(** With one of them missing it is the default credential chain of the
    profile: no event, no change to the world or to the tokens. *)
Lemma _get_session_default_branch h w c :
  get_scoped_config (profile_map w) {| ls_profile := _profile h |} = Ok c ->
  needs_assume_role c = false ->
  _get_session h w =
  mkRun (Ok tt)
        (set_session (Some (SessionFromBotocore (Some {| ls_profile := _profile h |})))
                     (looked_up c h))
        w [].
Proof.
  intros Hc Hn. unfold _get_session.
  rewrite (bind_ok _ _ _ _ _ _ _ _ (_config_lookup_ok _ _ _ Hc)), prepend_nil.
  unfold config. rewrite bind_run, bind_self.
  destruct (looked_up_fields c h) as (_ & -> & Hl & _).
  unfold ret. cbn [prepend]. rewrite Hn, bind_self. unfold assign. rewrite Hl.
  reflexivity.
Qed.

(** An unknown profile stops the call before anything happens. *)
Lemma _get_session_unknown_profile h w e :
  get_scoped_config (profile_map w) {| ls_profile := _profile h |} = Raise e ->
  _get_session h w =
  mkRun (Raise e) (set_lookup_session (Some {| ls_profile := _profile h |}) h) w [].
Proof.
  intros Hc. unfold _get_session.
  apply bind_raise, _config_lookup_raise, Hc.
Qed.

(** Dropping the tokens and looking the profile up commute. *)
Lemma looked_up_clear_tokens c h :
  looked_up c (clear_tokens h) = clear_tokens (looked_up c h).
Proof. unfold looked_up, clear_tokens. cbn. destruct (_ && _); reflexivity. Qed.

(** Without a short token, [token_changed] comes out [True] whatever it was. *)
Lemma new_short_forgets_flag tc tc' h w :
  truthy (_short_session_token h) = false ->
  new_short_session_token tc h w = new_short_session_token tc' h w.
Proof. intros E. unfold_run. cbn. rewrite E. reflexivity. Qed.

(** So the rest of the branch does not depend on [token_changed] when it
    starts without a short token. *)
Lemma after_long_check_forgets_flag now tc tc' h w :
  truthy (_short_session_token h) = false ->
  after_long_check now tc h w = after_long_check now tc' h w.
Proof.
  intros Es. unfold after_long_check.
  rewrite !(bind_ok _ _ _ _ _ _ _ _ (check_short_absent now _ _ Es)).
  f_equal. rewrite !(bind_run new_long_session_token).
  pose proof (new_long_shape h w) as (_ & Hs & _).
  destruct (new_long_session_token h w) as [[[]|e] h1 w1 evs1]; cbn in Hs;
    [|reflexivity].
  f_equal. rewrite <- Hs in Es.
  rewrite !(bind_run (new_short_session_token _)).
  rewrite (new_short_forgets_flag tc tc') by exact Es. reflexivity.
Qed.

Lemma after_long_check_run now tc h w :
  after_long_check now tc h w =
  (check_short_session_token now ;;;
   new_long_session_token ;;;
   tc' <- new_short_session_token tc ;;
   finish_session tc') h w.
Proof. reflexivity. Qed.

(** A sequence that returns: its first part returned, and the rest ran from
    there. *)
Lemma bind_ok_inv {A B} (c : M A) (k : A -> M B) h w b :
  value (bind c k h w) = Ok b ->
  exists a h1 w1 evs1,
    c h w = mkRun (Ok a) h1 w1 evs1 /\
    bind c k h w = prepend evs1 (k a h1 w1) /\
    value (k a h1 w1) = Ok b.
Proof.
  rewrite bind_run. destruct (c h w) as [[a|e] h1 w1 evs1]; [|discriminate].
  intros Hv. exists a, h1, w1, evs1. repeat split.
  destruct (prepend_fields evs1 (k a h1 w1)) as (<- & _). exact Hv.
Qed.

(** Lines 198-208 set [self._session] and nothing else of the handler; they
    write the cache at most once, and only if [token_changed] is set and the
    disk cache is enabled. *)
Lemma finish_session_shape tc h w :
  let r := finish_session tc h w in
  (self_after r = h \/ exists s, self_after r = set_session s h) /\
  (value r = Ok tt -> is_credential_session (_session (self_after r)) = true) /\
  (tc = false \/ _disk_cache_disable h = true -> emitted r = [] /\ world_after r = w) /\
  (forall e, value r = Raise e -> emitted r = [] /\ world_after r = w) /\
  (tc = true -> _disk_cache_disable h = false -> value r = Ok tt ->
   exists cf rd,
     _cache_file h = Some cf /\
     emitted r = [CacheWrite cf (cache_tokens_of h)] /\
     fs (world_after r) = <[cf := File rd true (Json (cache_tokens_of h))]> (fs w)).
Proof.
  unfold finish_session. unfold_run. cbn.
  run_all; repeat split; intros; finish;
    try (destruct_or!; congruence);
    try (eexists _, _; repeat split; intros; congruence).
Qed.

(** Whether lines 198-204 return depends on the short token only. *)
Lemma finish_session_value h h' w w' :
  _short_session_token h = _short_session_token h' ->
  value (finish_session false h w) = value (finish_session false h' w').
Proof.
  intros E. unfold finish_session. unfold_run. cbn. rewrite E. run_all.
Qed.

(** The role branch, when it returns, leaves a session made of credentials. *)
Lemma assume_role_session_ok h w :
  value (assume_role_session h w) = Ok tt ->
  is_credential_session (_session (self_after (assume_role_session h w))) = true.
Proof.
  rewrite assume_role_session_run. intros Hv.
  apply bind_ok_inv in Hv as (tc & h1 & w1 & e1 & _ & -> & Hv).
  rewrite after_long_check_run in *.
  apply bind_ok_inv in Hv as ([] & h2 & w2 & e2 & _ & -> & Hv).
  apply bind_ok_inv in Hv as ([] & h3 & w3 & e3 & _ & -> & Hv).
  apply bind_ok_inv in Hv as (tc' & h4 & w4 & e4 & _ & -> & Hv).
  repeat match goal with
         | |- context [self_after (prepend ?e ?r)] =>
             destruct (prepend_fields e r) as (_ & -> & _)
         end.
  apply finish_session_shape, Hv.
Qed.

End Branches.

****

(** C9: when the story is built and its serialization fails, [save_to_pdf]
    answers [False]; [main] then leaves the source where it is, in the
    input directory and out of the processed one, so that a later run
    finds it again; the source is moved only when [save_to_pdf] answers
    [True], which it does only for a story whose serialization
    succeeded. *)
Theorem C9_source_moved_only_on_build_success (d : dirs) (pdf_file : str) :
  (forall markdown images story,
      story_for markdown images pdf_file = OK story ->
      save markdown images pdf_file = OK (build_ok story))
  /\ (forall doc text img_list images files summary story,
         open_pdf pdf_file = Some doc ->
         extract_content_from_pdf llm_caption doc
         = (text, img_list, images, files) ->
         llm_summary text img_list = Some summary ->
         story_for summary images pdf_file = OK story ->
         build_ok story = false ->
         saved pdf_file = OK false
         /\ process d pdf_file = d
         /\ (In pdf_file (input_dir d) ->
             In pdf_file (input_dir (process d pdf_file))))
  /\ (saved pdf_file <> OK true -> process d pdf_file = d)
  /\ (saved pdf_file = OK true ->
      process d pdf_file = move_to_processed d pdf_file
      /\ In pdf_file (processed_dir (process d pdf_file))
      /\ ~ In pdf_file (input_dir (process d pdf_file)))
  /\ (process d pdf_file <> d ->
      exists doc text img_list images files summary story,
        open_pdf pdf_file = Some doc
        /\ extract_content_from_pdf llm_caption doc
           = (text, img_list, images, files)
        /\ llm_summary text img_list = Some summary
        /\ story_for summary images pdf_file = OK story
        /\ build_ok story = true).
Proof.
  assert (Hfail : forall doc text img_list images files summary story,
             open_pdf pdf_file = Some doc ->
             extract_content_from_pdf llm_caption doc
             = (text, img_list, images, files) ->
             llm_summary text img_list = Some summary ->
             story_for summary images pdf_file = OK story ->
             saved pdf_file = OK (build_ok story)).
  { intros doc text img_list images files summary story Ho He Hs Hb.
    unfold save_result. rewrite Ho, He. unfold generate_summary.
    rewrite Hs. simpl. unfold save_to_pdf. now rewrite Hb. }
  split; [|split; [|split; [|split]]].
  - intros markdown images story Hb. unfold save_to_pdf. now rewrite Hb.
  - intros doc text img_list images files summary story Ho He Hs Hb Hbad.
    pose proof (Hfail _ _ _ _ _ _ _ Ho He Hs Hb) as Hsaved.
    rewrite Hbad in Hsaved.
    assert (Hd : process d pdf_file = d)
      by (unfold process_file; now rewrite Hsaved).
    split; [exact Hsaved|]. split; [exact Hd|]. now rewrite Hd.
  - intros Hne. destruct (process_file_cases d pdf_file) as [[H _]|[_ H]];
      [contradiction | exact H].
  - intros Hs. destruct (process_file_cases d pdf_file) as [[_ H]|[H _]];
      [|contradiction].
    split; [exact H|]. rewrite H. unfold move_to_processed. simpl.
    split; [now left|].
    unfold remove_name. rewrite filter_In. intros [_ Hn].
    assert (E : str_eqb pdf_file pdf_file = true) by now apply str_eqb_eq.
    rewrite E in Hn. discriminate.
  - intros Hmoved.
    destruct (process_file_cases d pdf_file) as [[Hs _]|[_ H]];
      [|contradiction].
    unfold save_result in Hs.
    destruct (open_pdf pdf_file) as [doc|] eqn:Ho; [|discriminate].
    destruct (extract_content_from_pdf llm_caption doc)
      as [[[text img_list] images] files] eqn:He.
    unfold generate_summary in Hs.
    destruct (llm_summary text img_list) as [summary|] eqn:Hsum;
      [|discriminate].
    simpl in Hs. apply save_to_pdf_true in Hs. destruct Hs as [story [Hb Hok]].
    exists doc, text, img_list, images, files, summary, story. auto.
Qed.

****

▶ [REQUIRED ACTION]
Taking the line with "- intros doc" as the first and the line with "[contradiction | exact H]." as the last, retype that stretch of the data above exactly, with no other lines.

▶ [RESPONSE AREA]
  - intros doc text img_list images files summary story Ho He Hs Hb Hbad.
    pose proof (Hfail _ _ _ _ _ _ _ Ho He Hs Hb) as Hsaved.
    rewrite Hbad in Hsaved.
    assert (Hd : process d pdf_file = d)
      by (unfold process_file; now rewrite Hsaved).
    split; [exact Hsaved|]. split; [exact Hd|]. now rewrite Hd.
  - intros Hne. destruct (process_file_cases d pdf_file) as [[H _]|[_ H]];
      [contradiction | exact H].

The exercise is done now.